Condujo a través de una puerta que se abría en el extremo oeste del hostal y frenó en el aparcamiento. Como los demás edificios del pueblo, el hostal combinaba la piedra caliza color tostado típica del condado y piedra arenisca. Incluso desde atrás, aparte de la madera blanca y las jardineras verdes de las ventanas, henchidas de un despliegue abigarrado de pensamientos invernales, el hostal carecía de adornos y rasgos distintivos. Su característica más significativa era una ominosa sección de techo de pizarra cóncavo. St. James confió en que no estuviera sobre su habitación.
– Bien -dijo Deborah, con cierta resignación.
St. James se inclinó hacia ella, giró su cara hacia él y la besó.
– ¿Te he dicho alguna vez que deseaba ver Lancashire desde hace años?
– En tus sueños -contestó Deborah sonriendo, saliendo del coche.

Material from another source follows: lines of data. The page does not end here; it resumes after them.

Definition size16 (size : TerminalSize.t) : Prop :=
  (TerminalSize.columns size ≤ u16_MAX ∧ TerminalSize.rows size ≤ u16_MAX)%N.

Lemma resize_divider_resizes l path b pos size :
  wf_layout l → size16 size → resize_divider path b pos size l ⇓? resizes size l.
Proof.
  intros Hwf [Hc Hr]. unfold resize_divider. destruct (bool_decide _); [done|].
  cbn [fail_if mbind outcome_bind]. pose proof (pane_geometry_spec l size Hwf Hc Hr) as Hg.
  case_decide as Hfit; [|by rewrite Hg]. destruct Hg as (panes & -> & _). cbn [mbind outcome_bind].
  eapply Total_mono; [apply place_divider_edits; [done| |]|].
  - destruct Hfit. by split.
  - split; simpl; lia.
  - intros [l' changed] [He Hch]. by apply resizes_intro.
Qed.

(** ** resize_pane *)

Lemma position_lookup {A} (p : A → bool) l i : position p l = Some i → ∃ x, l !! i = Some x ∧ p x = true.
Proof.
  revert i. induction l as [|x l IH]; intros i; simpl; [done|].
  destruct (p x) eqn:Hp; [intros [= <-]; eauto|].
  destruct (position p l) as [j|]; [|done]. intros [= <-]. by apply IH.
Qed.

Lemma move_divider_edits l id direction amount columns rows :
  wf_layout l → fits_in columns rows l →
  move_divider id direction amount l columns rows ⇓? λ moved,
    ∀ l' changed, moved = Some (l', changed) → edited l l' ∧ (changed = false → l' = l).
Proof.
  revert columns rows. induction l as [tid|axis children weights IH] using ViewLayout_ind;
    intros columns rows Hwf Hfit; [done|].
  destruct (split_fits _ _ _ _ _ Hwf Hfit) as (ext & E & Hf & Hlen & Hsub).
  assert (Hl : length children = length ext) by (destruct Hf; by eapply Forall2_length).
  cbn [move_divider]. fold (length_along axis columns rows).
  destruct (position _ children) as [selected|] eqn:Hsel; [|done].
  apply position_lookup in Hsel as (c & Hc & _). cbn [ok_or mbind outcome_bind].
  rewrite E. cbn [mbind outcome_bind].
  pose proof (lookup_lt_Some _ _ _ Hc) as Hlt. rewrite Hl in Hlt.
  destruct (lookup_lt_is_Some_2 ext selected Hlt) as [e He]. rewrite He.
  cbn [expect mbind outcome_bind]. rewrite list_lookup_fmap, Hc. cbn [fmap option_fmap option_map expect].
  cbn [mbind outcome_bind]. destruct (Hsub _ _ _ Hc He) as [Hwfc Hfc].
  rewrite Forall_forall in IH. specialize (IH c ltac:(by eapply list_elem_of_lookup_2)).
  eapply Total_bind with (P := λ moved, ∀ c' changed, moved = Some (c', changed) →
    edited c c' ∧ (changed = false → c' = c)).
  { destruct (bool_decide _); by apply IH. }
  intros [[c' changed]|] Hm.
  - destruct (Hm c' changed eq_refl) as [Hed Hch]. simpl. intros l' ch [= <- <-].
    split; [by eapply edited_child|]. intros Hf'. by rewrite Hch, list_insert_id.
  - destruct (negb _ || bool_decide (length children < 2)) eqn:Hstop; [done|].
    apply orb_false_iff in Hstop as [_ Hn]. apply bool_decide_eq_false in Hn.
    eapply Total_bind;
      [exact (edited_resized axis children weights _ ext (selected `min` (length children - 2)) _
                Hwf Hlen Hf ltac:(lia))|].
    intros moved. cbn [Total]. destruct (resized _ moved) as [l'' ch'].
    intros Hres l' ch [= -> ->]. done.
Qed.

Lemma resize_pane_resizes l id direction amount size :
  wf_layout l → size16 size → resize_pane id direction amount size l ⇓? resizes size l.
Proof.
  intros Hwf [Hc Hr]. unfold resize_pane. destruct (bool_decide _); [done|].
  cbn [fail_if mbind outcome_bind]. destruct (negb _); [done|]. cbn [fail_if mbind outcome_bind].
  pose proof (pane_geometry_spec l size Hwf Hc Hr) as Hg.
  case_decide as Hfit; [|by rewrite Hg]. destruct Hg as (panes & -> & _). cbn [mbind outcome_bind].
  eapply Total_bind; [apply move_divider_edits; [done|destruct Hfit; by split]|].
  intros [[l' changed]|] Hm; simpl.
  - destruct (Hm l' changed eq_refl). by apply resizes_intro.
  - apply resizes_intro; [done|by apply edited_refl|done].
Qed.

(** * Where a divider is *)

(** The cell of a divider, and how far its neighbours' minima let it move: the
    specification the two operations are held against *)
Record divider := Divider { cell : Z; lowest : Z; highest : Z }.

Definition boundary_of (axis : SplitAxis) (children : list ViewLayout) (start : N) (ext : list N)
    (b : nat) : divider :=
  let at_cell := (Z.of_N (start + sum (take (b + 1) ext)) + Z.of_nat b)%Z in
  Divider at_cell (at_cell + slack_left axis children ext b) (at_cell + slack_right axis children ext b).

Fixpoint divider_at (path : list N) (b : nat) (start : N * N) (columns rows : N) (l : ViewLayout) :
    option divider :=
  match l with
  | Terminal _ => None
  | Split axis children weights =>
      match split_extents axis children weights (length_along axis columns rows) with
      | Ok ext =>
          match path with
          | [] =>
              if decide (b + 1 < length children)
              then Some (boundary_of axis children (along axis start) ext b) else None
          | index :: path =>
              let i := N.to_nat index in
              child ← children !! i;
              extent ← ext !! i;
              let before := (sum (take i ext) + index)%N in
              match axis with
              | Horizontal => divider_at path b (start.1 + before, start.2)%N extent rows child
              | Vertical => divider_at path b (start.1, start.2 + before)%N columns extent child
              end
          end
      | _ => None
      end
  end.

(** The split a path leads to has weights of its own. *)
Fixpoint weighted_at (path : list N) (l : ViewLayout) : bool :=
  match l, path with
  | Split _ children _, index :: path =>
      match children !! N.to_nat index with Some child => weighted_at path child | None => false end
  | Split _ _ weights, [] => negb (bool_decide (weights = []))
  | Terminal _, _ => false
  end.

Lemma at_shifted ext b d :
  b + 1 < length ext → (- Z.of_N (at_ ext b) ≤ d ≤ Z.of_N (at_ ext (b + 1)))%Z →
  Z.of_N (at_ (shifted ext b d) b) = (Z.of_N (at_ ext b) + d)%Z ∧
  Z.of_N (at_ (shifted ext b d) (b + 1)) = (Z.of_N (at_ ext (b + 1)) - d)%Z ∧
  Z.of_N (sum (take (b + 1) (shifted ext b d))) = (Z.of_N (sum (take (b + 1) ext)) + d)%Z.
Proof.
  intros Hb Hd. unfold shifted. split_and!.
  - unfold at_ at 1. rewrite list_lookup_insert_ne, list_lookup_insert_eq by lia. simpl. lia.
  - unfold at_ at 1. rewrite list_lookup_insert_eq by (rewrite length_insert; lia). simpl. lia.
  - rewrite take_insert_ge by lia. rewrite (take_insert_lt ext (b + 1) b) by lia.
    pose proof (sum_insert (take (b + 1) ext) b (at_ ext b) (Z.to_N (Z.of_N (at_ ext b) + d))) as Hs.
    rewrite lookup_take_lt in Hs by lia. specialize (Hs (at_Some ext b ltac:(lia))). lia.
Qed.

(** The extents depend on the children's number and minima only. *)
Lemma split_extents_children axis children children' weights len :
  minimum_size <$> children = minimum_size <$> children' →
  split_extents axis children weights len = split_extents axis children' weights len.
Proof.
  intros E. assert (Hl : length children = length children').
  { by rewrite <- (length_fmap minimum_size), E, length_fmap. }
  unfold split_extents. rewrite Hl.
  assert (∀ cs, (λ child, along axis (minimum_size child)) <$> cs = along axis <$> (minimum_size <$> cs)) as Hm
    by (intros; by rewrite <- list_fmap_compose).
  by rewrite !Hm, E.
Qed.

Lemma split_minimum_weights axis w w' sizes :
  w ≠ [] → w' ≠ [] → split_minimum axis w sizes = split_minimum axis w' sizes.
Proof. intros H H'. unfold split_minimum. by rewrite !bool_decide_eq_false_2. Qed.

(** The divider [d] moves to [t]. *)
Definition moved_to (d : divider) (t : Z) : divider := Divider t (lowest d) (highest d).
Definition target (d : divider) (pos : N) : Z := clampZ (Z.of_N pos) (lowest d) (highest d).

Definition starts (axis : SplitAxis) (bounds : LayoutBounds) : N :=
  along axis (bleft bounds, btop bounds).

Lemma boundary_of_shifted axis children start ext b d :
  b + 1 < length ext →
  (slack_left axis children ext b ≤ d ≤ slack_right axis children ext b)%Z →
  boundary_of axis children start (shifted ext b d) b =
    moved_to (boundary_of axis children start ext b) (cell (boundary_of axis children start ext b) + d).
Proof.
  intros Hb Hd.
  assert (Hrange : (- Z.of_N (at_ ext b) ≤ d ≤ Z.of_N (at_ ext (b + 1)))%Z)
    by (unfold slack_left, slack_right in Hd; lia).
  destruct (at_shifted ext b d Hb Hrange) as (A1 & A2 & A3).
  unfold boundary_of, moved_to, slack_left, slack_right. cbn [cell lowest highest].
  rewrite A1, A2. f_equal; lia.
Qed.

(** The move of [move_boundary], against the boundary's cell *)
Lemma move_boundary_target axis children len ext b start (pos : N) :
  fills axis children len ext → (len ≤ u16_MAX)%N → b + 1 < length children →
  let d := boundary_of axis children start ext b in
  (lowest d ≤ cell d ≤ highest d)%Z ∧
  move_boundary axis children ext b (Z.of_N pos - cell d) =
    Ok (if decide (target d pos = cell d) then None else Some (shifted ext b (target d pos - cell d))) ∧
  (slack_left axis children ext b ≤ target d pos - cell d ≤ slack_right axis children ext b)%Z.
Proof.
  intros Hf Hlen Hb d.
  destruct (move_boundary_spec axis children len ext b (Z.of_N pos - cell d) Hf Hlen Hb) as [Hs E].
  cbn zeta in E.
  assert (Ht : clampZ (Z.of_N pos - cell d) (slack_left axis children ext b) (slack_right axis children ext b)
    = (target d pos - cell d)%Z)
    by (unfold d, target, boundary_of, clampZ; cbn [cell lowest highest]; repeat case_decide; lia).
  rewrite Ht in E. split_and!.
  - unfold d, boundary_of. cbn [cell lowest highest]. lia.
  - unfold d, boundary_of. cbn [cell lowest highest]. lia.
  - rewrite E. f_equal. repeat case_decide; try lia; done.
  - rewrite <- Ht. apply clampZ_within. lia.
  - rewrite <- Ht. apply clampZ_within. lia.
Qed.

(** At the split itself *)
Lemma place_divider_here axis children weights b pos bounds :
  let l := Split axis children weights in
  let where_ := divider_at [] b (bleft bounds, btop bounds) (bcolumns bounds) (brows bounds) in
  wf_layout l → fits_in (bcolumns bounds) (brows bounds) l → within16 bounds →
  match where_ l with
  | Some d =>
      ∃ l', place_divider [] b pos bounds l = Ok (l', bool_decide (target d pos ≠ cell d)) ∧
        where_ l' = Some (moved_to d (target d pos)) ∧ (lowest d ≤ cell d ≤ highest d)%Z ∧
        (weights ≠ [] → minimum_size l' = minimum_size l)
  | None => ∃ e, place_divider [] b pos bounds l = Err e
  end.
Proof.
  intros l where_ Hwf Hfit Hb. subst l where_.
  destruct (split_fits _ _ _ _ _ Hwf Hfit) as (ext & E & Hf & Hlen & _).
  assert (Hl : length children = length ext) by (destruct Hf; by eapply Forall2_length).
  cbn [divider_at place_divider].
  fold (length_along axis (bcolumns bounds) (brows bounds)). set (len := length_along _ _ _) in *.
  rewrite E. cbn [mbind outcome_bind]. destruct (decide (b + 1 < length children)) as [Hbound|Hbound].
  2: { rewrite (bool_decide_eq_true_2 (length children ≤ b + 1)) by lia. by eexists. }
  rewrite (bool_decide_eq_false_2 (length children ≤ b + 1)) by lia. cbn [fail_if mbind outcome_bind].
  destruct (lookup_lt_is_Some_2 ext (b + 1) ltac:(lia)) as [e He].
  pose proof (sum_take_fills _ _ _ _ _ _ Hf He) as Hs.
  assert (Hst : (starts axis bounds + len ≤ u16_MAX)%N)
    by (unfold starts, len, length_along; destruct Hb, axis; simpl; lia).
  assert ((if bool_decide (axis = Horizontal) then bleft bounds else btop bounds) = starts axis bounds)
    as -> by by destruct axis.
  fold (starts axis bounds).
  rewrite sum16_ok by lia. cbn [mbind outcome_bind]. rewrite add16_ok by lia. cbn [mbind outcome_bind].
  rewrite add16_ok by lia. cbn [mbind outcome_bind].
  destruct (move_boundary_target axis children len ext b (starts axis bounds) pos Hf Hlen Hbound)
    as (Hcell & Em & Hslack).
  set (d := boundary_of axis children (starts axis bounds) ext b) in *.
  assert (Z.of_N (starts axis bounds + sum (take (b + 1) ext) + N.of_nat b) = cell d) as ->
    by (unfold d, boundary_of; cbn [cell]; lia).
  rewrite Em. cbn [mbind outcome_bind]. destruct (decide (target d pos = cell d)) as [Ht|Ht].
  - exists (Split axis children weights).
    split; [by rewrite (bool_decide_eq_false_2 (target d pos ≠ cell d)) by auto|].
    split_and!; [|lia|lia|done]. cbn iota. fold len (starts axis bounds). rewrite E, decide_True, Ht by done.
    fold d. clearbody d. by destruct d.
  - pose proof Hwf as (Hne & _ & _ & Hcs)%wf_split_inv.
    destruct (split_extents_own axis children (shifted ext b (target d pos - cell d)) len Hne Hcs Hlen)
      as [Eown _]; [by apply fills_shifted|].
    exists (Split axis children (shifted ext b (target d pos - cell d))).
    split; [by rewrite (bool_decide_eq_true_2 (target d pos ≠ cell d)) by done|]. split_and!; [|lia|lia|].
    + cbn iota. fold len (starts axis bounds). rewrite Eown, decide_True, boundary_of_shifted by (done || lia). fold d. do 2 f_equal. lia.
    + intros Hw. cbn [minimum_size]. apply split_minimum_weights; [|done].
      intros Hnil%(f_equal length). unfold shifted in Hnil. rewrite !length_insert in Hnil.
      simpl in Hnil. lia.
Qed.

St. James abrió la puerta. Notó que el aire frío y húmedo se derramaba sobre él como agua; olía a leña, a tierra húmeda y a hojas podridas. Levantó su pierna mala y la dejó caer sobre los guijarros. No había nieve en el suelo, pero la escarcha cubría el césped de lo que sería en verano una terraza al aire libre. Ahora estaba abandonada, pero la imaginó llena de turistas, armados con jarras de cervezas, que venían a pasear por los páramos, subir a las colinas y pescar en el río que oía pero no veía, a unos treinta metros de distancia. Un sendero conducía hacia él -lo pudo ver porque sus losas escarchadas reflejaban las luces del hostal-, y aunque el terreno del hostal no abarcaba el río, se había practicado una puerta en el muro que hacía las veces de frontera. La puerta estaba abierta y, mientras miraba, una joven salió corriendo, al tiempo que encajaba una bolsa de plástico blanca dentro del enorme anorak que llevaba. Era naranja fluorescente y, pese a la considerable estatura de la muchacha, colgaba hasta sus rodillas y llamaba la atención sobre sus piernas, embutidas en unas gigantescas botas Wellington verdes manchadas de barro.

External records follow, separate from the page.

Lemma rep_tracked n s : quiet s → rep n s ↠ tracked s.
Proof.
  intros Hs. unfold rep. case_decide; [|simpl; reflexivity]. do 3 (apply Partial_bind_eq; intros ? _).
  eapply Partial_mono; [apply (for_each_ind tracked quiet); [done|]|by intros ? [? _]].
  intros _ s1 Hs1. apply Partial_intro. intros s2 E.
  assert (Ht : tracked s1 s2).
  { eapply Partial_elim, E. by apply print_tracked; [apply wf_bounded, Hs1|apply quiet_clean]. }
  split; [done|]. destruct Hs1 as [Hw Hi]. split.
  - destruct (Safe_elim _ _ (print_Safe s1 (Cell.ch a1) Hw)) as (s3 & E3 & [? _]). congruence.
  - by apply Ht.
Qed.

(** ** Modes and whole-screen changes *)

Lemma reflow_tracked s0 s : calm s0 s → reflow s ↠ tracked s0.
Proof.
  intros Hc. unfold reflow. apply Partial_bind_eq. intros [b [col row]] _.
  eapply Partial_bind; [apply dirty_extend_all; [done| |exact Hc]|].
  - simpl. unfold DirtyLines.resize. by rewrite length_resize_vec.
  - intros s1 Hs1. do 2 (apply Partial_bind_eq; intros ? _). simpl.
    etrans; [exact Hs1|]. by apply still_tracked.
Qed.

Lemma switch_to_alternate_calm s : switch_to_alternate_buffer s ↠ calm s.
Proof.
  unfold switch_to_alternate_buffer. destruct (active_buffer_type s); [|simpl; auto].
  unfold dirty_extend. apply Partial_bind_eq. intros d _. simpl. auto.
Qed.

Lemma switch_to_primary_calm s : switch_to_primary_buffer s ↠ calm s.
Proof.
  unfold switch_to_primary_buffer. destruct (active_buffer_type s); [simpl; auto|].
  unfold dirty_extend. apply Partial_bind_eq. intros d _. simpl. auto.
Qed.

Lemma save_cursor_still s : still s (save_cursor s).
Proof. unfold save_cursor. apply Partial_bind_eq. by intros last _. Qed.

Lemma decset_mode_tracked mode s : decset_mode mode s ↠ tracked s.
Proof.
  destruct mode; simpl; try by apply still_tracked.
  - apply still_ok. apply (move_cursor_home_still (set_origin_mode true s)).
  - eapply Partial_bind; [apply switch_to_alternate_calm|]. apply reflow_tracked.
  - apply still_ok, save_cursor_still.
  - apply tracked_bind; [apply still_ok, save_cursor_still|]. intros s1 _.
    eapply Partial_bind; [apply switch_to_alternate_calm|]. apply reflow_tracked.
Qed.

Lemma decrst_mode_tracked mode s : decrst_mode mode s ↠ tracked s.
Proof.
  destruct mode; simpl; try by apply still_tracked.
  - apply still_ok. apply (move_cursor_home_still (set_origin_mode false s)).
  - eapply Partial_bind; [apply switch_to_primary_calm|]. apply reflow_tracked.
  - eapply Partial_bind; [apply switch_to_primary_calm|]. intros s1 Hs1. by apply reflow_tracked.
Qed.

Lemma for_each_tracked {A} (l : list A) f s :
  (∀ x s, f x s ↠ tracked s) → for_each l f s ↠ tracked s.
Proof.
  intros Hf. eapply Partial_mono; [apply (for_each_ind tracked (λ _, True)); [done|]|by intros ? []].
  intros x s1 _. eapply Partial_mono; [apply Hf|]. by intros.
Qed.

(** [Sm] with the insert mode is the one function that turns it on. *)
Definition no_insert (f : Fun.t) : Prop :=
  match f with
  | Fun.Sm modes => ∀ l, SmallVec.as_slice modes = Some l → AnsiMode.Insert ∉ l
  | _ => True
  end.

Se sobresaltó cuando vio a Deborah y St. James, pero en lugar de pasar de largo, se encaminó hacia ellos y, sin más ceremonias, cogió la maleta que St. James había sacado del maletero. Escudriñó en el interior y se apoderó también de las muletas.
– Aquí están -dijo, como si les hubiera buscado junto al río-. Un poco tarde, ¿no? ¿No ponía en el registro que llegarían a las cuatro?
– Creo que no dijimos la hora -contestó Deborah, algo confusa-. Nuestro avión no aterrizó hasta…
– Da igual. Ya han llegado, ¿no? Aún falta mucho rato para la cena. -Desvió la vista hacia las brumosas ventanas inferiores del hostal, tras las cuales se movía una forma amorfa, bajo las luces brillantes de una colina-. Es necesaria una advertencia. Eviten el buey a la bourguignonne. Así llama al estofado el cocinero. Sígame.